3:30AM | Sun, 20 June 2004

(A few other artists here have posted anaglyphs.) They all start with two pictures, made parallel but separated about 2 1/2 inches apart, just like as seen by two eyes. I am making mine free held but there are tripod adapters, conversion lenses, and stereo cameras that yield really proper alignments and I plan to get some of that. Try not to rotate the frame or change the forward angle when making free shots, we don't try to use paralax, and keystoning of the image, or anything moving to a new position between shots including moving water, tend to simply mess up the illusion. However, you can control or exaggerate the depth effect by varying the distance (but too large a variation is bad), and for macros it is safer to slightly decrease, for telephoto shots to slightly increase, distance between the shots. The cheap software I am using to autogenerate anaglyphs & stereo-pairs is called PokeScope (I don't endorse it I just use it, it's easy to find but I bet there are a number of similar, and once you see the logic you can do this in Photoshop, but PokeScope does let me set crosshairs on a same object in both pictures to pull the alignment up right - and where you place the crosshairs will influence where the center of depth perception will fall, it also can crop all sides to eliminate partials and ghosting. Once I get ahold of a cheap viewer for them I will make more stereo-pairs but, the red/blue glasses are generally cheap and easy to find & use. You can print pairs to fit various including the antique StereoOpticon viewers.) The doubled image is red and blue, but where the two overlap this program is allowing colour to remain, so these anaglyphs do have somewhat colour in them, if the glasses let it through.

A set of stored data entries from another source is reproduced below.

Lemma plan_session_profiles bound mode pi live io file s r s' :
  profiles_ok bound file s -> plan_session mode pi live io file s = (r, s') -> profiles_ok bound file s'.
Proof.
  intros Hok. unfold plan_session. destruct mode as [ [|]|], pi as [port|];
    try (by intros [= _ <-]); destruct (high_identity port) as [identity|] eqn:Hid; try (by intros [= _ <-]);
    (case_match; [by intros [= _ <-]|]); unfold store_resolve_automatic; rewrite Hid;
    (destruct (run_read _ _ _ _) as [r0 s0] eqn:Hr); apply (read_keeps _ bound) in Hr; try done; by intros [= _ <-].
Qed.

Lemma mark_used_profiles bound io now p source conf dirty file store b file' store' :
  1 <= bound < U64_MAX -> fits_u64 now -> profiles_ok bound file store ->
  mark_used_binding path io now p source conf dirty file store = (b, file', store') ->
  profiles_ok (bound + 1) file' store'.
Proof.
  intros Hb Hnow Hok. unfold mark_used_binding. destruct (run_mutation _ _ _ _ _) as [ [r f] st] eqn:Hr.
  eapply (mutation_keeps _ bound) in Hr; [|apply mark_used_keeps|done..]. by intros [= _ <- <-].
Qed.

Lemma session_binding_profiles bound io now plan resolved pi dirty file store r file' store' :
  1 <= bound < U64_MAX -> fits_u64 now -> profiles_ok bound file store ->
  session_binding path io now plan resolved pi dirty file store = (r, file', store') ->
  profiles_ok (bound + 1) file' store'.
Proof.
  intros Hb Hnow Hok. assert (Hok' : profiles_ok (bound + 1) file store) by (eapply profiles_ok_mono; [|done]; lia).
  unfold session_binding. destruct plan as [conf|conf names|p|p|]; cbv zeta.
  - by intros [= _ <- <-].
  - by intros [= _ <- <-].
  - destruct (mark_used_binding _ _ _ _ _ _ _ _ _) as [ [b f] st] eqn:Hm. intros [= _ <- <-].
    by eapply mark_used_profiles in Hm.
  - destruct (mark_used_binding _ _ _ _ _ _ _ _ _) as [ [b f] st] eqn:Hm. intros [= _ <- <-].
    by eapply mark_used_profiles in Hm.
  - destruct (pi ≫= canonical_high_selector) as [sel|]; [|by intros [= _ <- <-] ].
    destruct (run_mutation _ _ _ _ _) as [ [r0 f] st] eqn:Hr. intros [= _ <- <-].
    by eapply (mutation_keeps _ bound) in Hr; [|apply create_generated_keeps|..].
Qed.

Stereo-pairs tend to look really awesome, but it is good to keep anaglyphs bright as possible, especially in printed form, since the light is filtered out by the glasses (which is why I tried a PS filter technique and this time it came out nice) (technically, it's good to get the colours right, to match the filters in the glasses.) Awfully condensed I know ! ~ does that help enough?